Equipped with optical sensors that monitor heart rate, circulation and blood oxygen levels at four locations on the back of the wrist, the water-resistant iBeat uses artificial intelligence-based algorithms to constantly analyze data gathered from its user. Its rechargeable battery is reportedly good for three days of use per charge.

If the watch detects a sudden slowing or stopping of the heart/circulation, it alerts the user and utilizes its touchscreen display to ask them if everything is OK. Should they indicate that they do need help (or if they simply don't respond) the GPS-equipped iBeat proceeds to contact a 24-hour dispatch team that will send emergency services to the user's coordinates, along with notifying family, friends, etc on a supplied contact list.

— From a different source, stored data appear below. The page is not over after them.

(** * Metrics-Collector: a shallow embedding of [metric_collector/collector.py]

    The Python class [MetricCollector] is modelled as follows.
    - Python values reachable from a metrics snapshot (dicts, lists,
      strings, ints, floats, booleans, [None]) are the inductive [pyval];
      dicts keep their insertion order as association lists with string
      keys (all dicts of the snapshot have string keys).
    - A Python float is an IEEE 754 binary64 number, held as its exact
      rational value [Q]; the float operations of the collector round
      their exact result to binary64 ([fl]); [round(x, 2)] and the [:.1f]
      format round half to even on the exact value of the float.
    - Every exception the code can see is an [Exception] subclass, the
      record [exn] with its class and its [str(e)].  Fallible code returns
      [Exc A] (a value or a raised exception).
    - The instance state [self.alert_cooldown] is a [gmap] threaded
      explicitly; logging, sleeping and I/O are recorded as [event]s.
    - [psutil] (and [os] reached through it) is a [provider] record: one
      value or raised exception per call the code makes. *)

From Stdlib Require Import QArith Qpower Qabs Qround ZArith String List Bool Lia Lqa Sorted Permutation.
From stdpp Require Import base gmap strings pretty.

Open Scope string_scope.
Local Set Warnings "-register-all".

(* ------------------------------------------------------------------ *)
(** ** Exceptions and the exception monad *)

Inductive exn_class :=
| OSError                (** [OSError] and its subclasses other than below *)
| PermissionError        (** subclass of [OSError] *)
| NoSuchProcess          (** [psutil.NoSuchProcess] *)
| AccessDenied           (** [psutil.AccessDenied] *)
| TypeError
| KeyError
| AttributeError
| ValueError
| ReqTimeout             (** [requests.exceptions.Timeout] *)
| ReqConnectionError     (** [requests.exceptions.ConnectionError] *)
| ReqHTTPError           (** [requests.exceptions.HTTPError] *)
| OtherException (name : string).

Record exn := mkExn { exn_cls : exn_class; exn_msg : string }.

(** [type(e).__name__] *)
Definition exn_class_name (c : exn_class) : string :=
  match c with
  | OSError => "OSError"
  | PermissionError => "PermissionError"
  | NoSuchProcess => "NoSuchProcess"
  | AccessDenied => "AccessDenied"
  | TypeError => "TypeError"
  | KeyError => "KeyError"
  | AttributeError => "AttributeError"
  | ValueError => "ValueError"
  | ReqTimeout => "Timeout"
  | ReqConnectionError => "ConnectionError"
  | ReqHTTPError => "HTTPError"
  | OtherException n => n
  end.

(** [except (PermissionError, OSError)] *)
Definition is_oserror (c : exn_class) : bool :=
  match c with OSError | PermissionError => true | _ => false end.

(** [except (psutil.NoSuchProcess, psutil.AccessDenied)] *)
Definition is_proc_gone (c : exn_class) : bool :=
  match c with NoSuchProcess | AccessDenied => true | _ => false end.

Inductive Exc (A : Type) : Type :=
| Ok (a : A)
| Raise (e : exn).
Arguments Ok {A} a.
Arguments Raise {A} e.

Definition exc_bind {A B} (m : Exc A) (k : A -> Exc B) : Exc B :=
  match m with Ok a => k a | Raise e => Raise e end.

Notation "'let!' x := m 'in' k" := (exc_bind m (fun x => k))
  (at level 200, x name, m at level 100, k at level 200).

Definition raise_ {A} (c : exn_class) (msg : string) : Exc A :=
  Raise (mkExn c msg).

(* ------------------------------------------------------------------ *)
(** ** Python values *)

Inductive pyval :=
| PNone
| PBool (b : bool)
| PInt (z : Z)
| PFloat (q : Q)
| PStr (s : string)
| PList (l : list pyval)
| PDict (d : list (string * pyval)).

Definition dict := list (string * pyval).

(** [k in d] / [d.get(k)] on a dict *)
Fixpoint dict_get (d : dict) (k : string) : option pyval :=
  match d with
  | [] => None
  | (k', v) :: d' => if String.eqb k k' then Some v else dict_get d' k
  end.

Definition dict_has (d : dict) (k : string) : bool :=
  match dict_get d k with Some _ => true | None => false end.

(** [d.get(k, default)] *)
Definition dict_get_default (d : dict) (k : string) (default : pyval) : pyval :=
  match dict_get d k with Some v => v | None => default end.

(** [d[k]] *)
Definition dict_index (d : dict) (k : string) : Exc pyval :=
  match dict_get d k with Some v => Ok v | None => raise_ KeyError k end.

(** [d[k] = v]: overwrite in place, or append a new key at the end *)
Fixpoint dict_set (d : dict) (k : string) (v : pyval) : dict :=
  match d with
  | [] => [(k, v)]
  | (k', v') :: d' =>
      if String.eqb k k' then (k', v) :: d' else (k', v') :: dict_set d' k v
  end.

(** Python truthiness, [bool(v)] *)
Definition truthy (v : pyval) : bool :=
  match v with
  | PNone => false
  | PBool b => b
  | PInt z => negb (Z.eqb z 0)
  | PFloat q => negb (Qeq_bool q 0)
  | PStr s => negb (String.eqb s "")
  | PList l => negb (Nat.eqb (length l) 0)
  | PDict d => negb (Nat.eqb (length d) 0)
  end.

(** The numeric value of a [bool], [int] or [float]. *)
Definition py_num (v : pyval) : option Q :=
  match v with
  | PBool b => Some (if b then 1 else 0)%Q
  | PInt z => Some (inject_Z z)
  | PFloat q => Some q
  | _ => None
  end.

(** [x < y] on rationals *)
Definition Qlt_bool (x y : Q) : bool := negb (Qle_bool y x).

(** Thresholds are numeric (an [int] or a [float] read from the YAML). *)
Inductive num := NInt (z : Z) | NFloat (q : Q).

Definition num_val (n : num) : Q :=
  match n with NInt z => inject_Z z | NFloat q => q end.

(** [a > b] for a value [a] against a numeric [b]; anything but a number
    on the left raises [TypeError]. *)
Definition py_gt (a : pyval) (b : num) : Exc bool :=
  match py_num a with
  | Some x => Ok (Qlt_bool (num_val b) x)
  | None => raise_ TypeError "'>' not supported"
  end.

(* ------------------------------------------------------------------ *)
(** ** Rounding and formatting of numbers *)

(** Round half to even to an integer. *)
Definition round_half_even (x : Q) : Z :=
  let f := Qfloor x in
  let r := (x - inject_Z f)%Q in
  if Qlt_bool r (1 # 2) then f
  else if Qlt_bool (1 # 2) r then (f + 1)%Z
  else if Z.even f then f else (f + 1)%Z.
(** * stimpl: the evaluator of [stimpl/runtime.py] and its chained state

    A shallow embedding of [State], [EmptyState], [evaluate] and
    [run_stimpl], followed by the properties of the evaluator: evaluation
    order, the dynamic type checks, division, the relational operators on
    Unit, variables, assignment and the persistent binding chain. *)

From Stdlib Require Import ZArith String List Bool Lia.
From Stdlib Require Import PrimFloat FloatOps SpecFloat FloatAxioms.
From Stdlib Require Import QArith Qround.
Import ListNotations.

Set Warnings "-register-all".
Close Scope Q_scope.
Open Scope string_scope.
Open Scope Z_scope.

(** ** Host values

    The payloads that travel through [evaluate] are Python objects of five
    classes: [None], [int] (unbounded), [float] (IEEE 754 binary64), [str]
    and [bool]. *)

Inductive Value : Type :=
| PyNone
| PyInt (z : Z)
| PyFloat (f : float)
| PyStr (s : string)
| PyBool (b : bool).

(** [bool] is a subclass of [int]: [False] is 0 and [True] is 1. *)
Definition int_of_bool (b : bool) : Z := if b then 1 else 0.

Definition as_int (v : Value) : option Z :=
  match v with
  | PyInt z => Some z
  | PyBool b => Some (int_of_bool b)
  | _ => None
  end.

Definition flip_float_comparison (c : float_comparison) : float_comparison :=
  match c with
  | FLt => FGt
  | FGt => FLt
  | c' => c'
  end.

Definition float_comparison_of (c : comparison) : float_comparison :=
  match c with
  | Datatypes.Eq => FEq
  | Datatypes.Lt => FLt
  | Datatypes.Gt => FGt
  end.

The iBeat utilizes its touchscreen display to ask its user if everything is OK
The iBeat utilizes its touchscreen display to ask its user if everything is OK

Users can also manually contact the dispatch team at any time, by pressing the watch's Emergency Help button.

Unlike the somewhat similar Cronovo smartwatch and Apple Watch-based KardiaBand, the iBeat doesn't need to be paired with a smartphone, nor does it require Wi-Fi connectivity. Instead, it utilizes existing cellular networks to send and receive data. This does mean that a minimum monthly US$17 service fee is required, although users save $41 if they pre-purchase a yearly plan.

The iBeat Heart Watch is available as of today via the link below, and is priced at $249. Oh yes, and it also tells the time, plus it allows users to program in alarms or reminders.